SIC1 is a non‐essential gene encoding a CDK inhibitor of Cdc28‐Clb kinase activity. Sic1p is involved in both mitotic exit and the timing of DNA synthesis. To identify other genes involved in controlling Clb‐kinase activity, we have undertaken a genetic screen for mutations which render SIC1 essential. Here we describe a gene we have identified by this means, RSI1/APC2. Temperature‐sensitive rsi1/apc2 mutants arrest in metaphase and are unable to degrade Clb2p, suggesting that Rsi1p/Apc2p is associated with the anaphase promoting complex (APC). This is an E3 ubiquitin‐ligase that controls anaphase initiation through degradation of Pds1p and mitotic exit via degradation of Clb cyclins.

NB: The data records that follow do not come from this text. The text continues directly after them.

(** In a graph built upstream first, the evaluation of a Node takes it
    off the intake queue and leaves the [next] words of the others. *)
Lemma Work_eval_dequeues a ws s ws' s' w :
  works s !! a = Some w → current_id ws = id w →
  topological s → unlocked s →
  Work_eval a ws s = Ok (ws', s') →
  (∀ w', works s' !! a = Some w' → next w' = 0) ∧
  ∀ b wb wb', b ≠ a → works s !! b = Some wb → works s' !! b = Some wb' →
              next wb' = next wb.
Proof.
  intros Hw Hcur Htopo Hun H. unfold Work_eval in H.
  rewrite (bind_run _ _ _ _ _ (get_work_run _ _ _ Hw)) in H.
  destruct (kind w) as [|nd] eqn:Hk; [done|]. unfold Node_eval in H.
  rewrite (bind_run _ _ _ _ _ (trylock_and_dequeue_run _ _ _ Hw)) in H.
  rewrite bool_decide_eq_true_2 in H by eauto. simpl in H.
  set (w1 := with_next flags.LOCK w) in *.
  set (s1 := set_work a w1 s) in *.
  rewrite (bind_run _ _ _ _ _
             (get_node_run a s1 w1 nd (set_work_lookup _ _ _) Hk)) in H.
  destruct (Propagate_call (propagate nd) (call_fn nd)) as [fire policy].
  rewrite (bind_run _ _ _ _ _
             (put_node_run a w1 _ s1 (set_work_lookup _ _ _))) in H.
  set (w2 := with_kind (NodeOf (with_propagate policy nd)) w1) in *.
  set (s2 := set_work a w2 s1) in *.
  assert (∀ b, b ≠ a → works s2 !! b = works s !! b) as Hother.
  { intros b Hb. unfold s2, s1.
    rewrite !set_work_lookup_ne by done. done. }
  assert (works s2 !! a = Some w2) as Hw2 by apply set_work_lookup.
  apply bind_Ok in H as (ws3 & s3 & H3 & H).
  apply bind_Ok in H as (? & s4 & H4 & [= <- <-]).
  assert (quiet s2 s3) as Q.
  { destruct fire; [|inversion H3; subst; apply quiet_refl].
    eapply notify_quiet; [|exact H3]. rewrite Hcur.
    intros i r wr2 Hi Hr Hwr2.
    destruct (decide (r = a)) as [->|Hra].
    - exfalso. assert (id w < id w); [|lia].
      by eapply (Htopo a w nd i a w).
    - rewrite Hother in Hwr2 by done. by eapply (Htopo a w nd i r wr2). }
  unfold release in H4.
  apply bind_Ok in H4 as (w3 & ? & [Hw3 ->]%get_work_Ok & H4).
  inversion H4 as [Hs4]. clear H4. split.
  - intros w'. simpl. rewrite lookup_insert_eq. intros [= <-]. simpl.
    rewrite (quiet_next _ _ Q _ _ _ Hw2 Hw3). reflexivity.
  - intros b wb wb' Hb Hwb. simpl. rewrite lookup_insert_ne by done.
    intros Hwb'. rewrite <- Hother in Hwb by done.
    apply (quiet_next _ _ Q _ _ _ Hwb Hwb').
Qed.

Indeed, the anaphase block in rsi1/apc2 temperature‐sensitive mutants is overcome by removal of PDS1, consistent with Rsi1p/Apc2p being part of the APC. In addition, like our rsi1/apc2 mutations, cdc23‐1, encoding a known APC subunit, is also lethal with sic1Δ. Thus SIC1 clearly becomes essential when APC function is compromised. Finally, we find that Rsi1p/Apc2p co‐immunoprecipitates with Cdc23p. Taken together, our results suggest that RSI1/APC2 is a subunit of APC.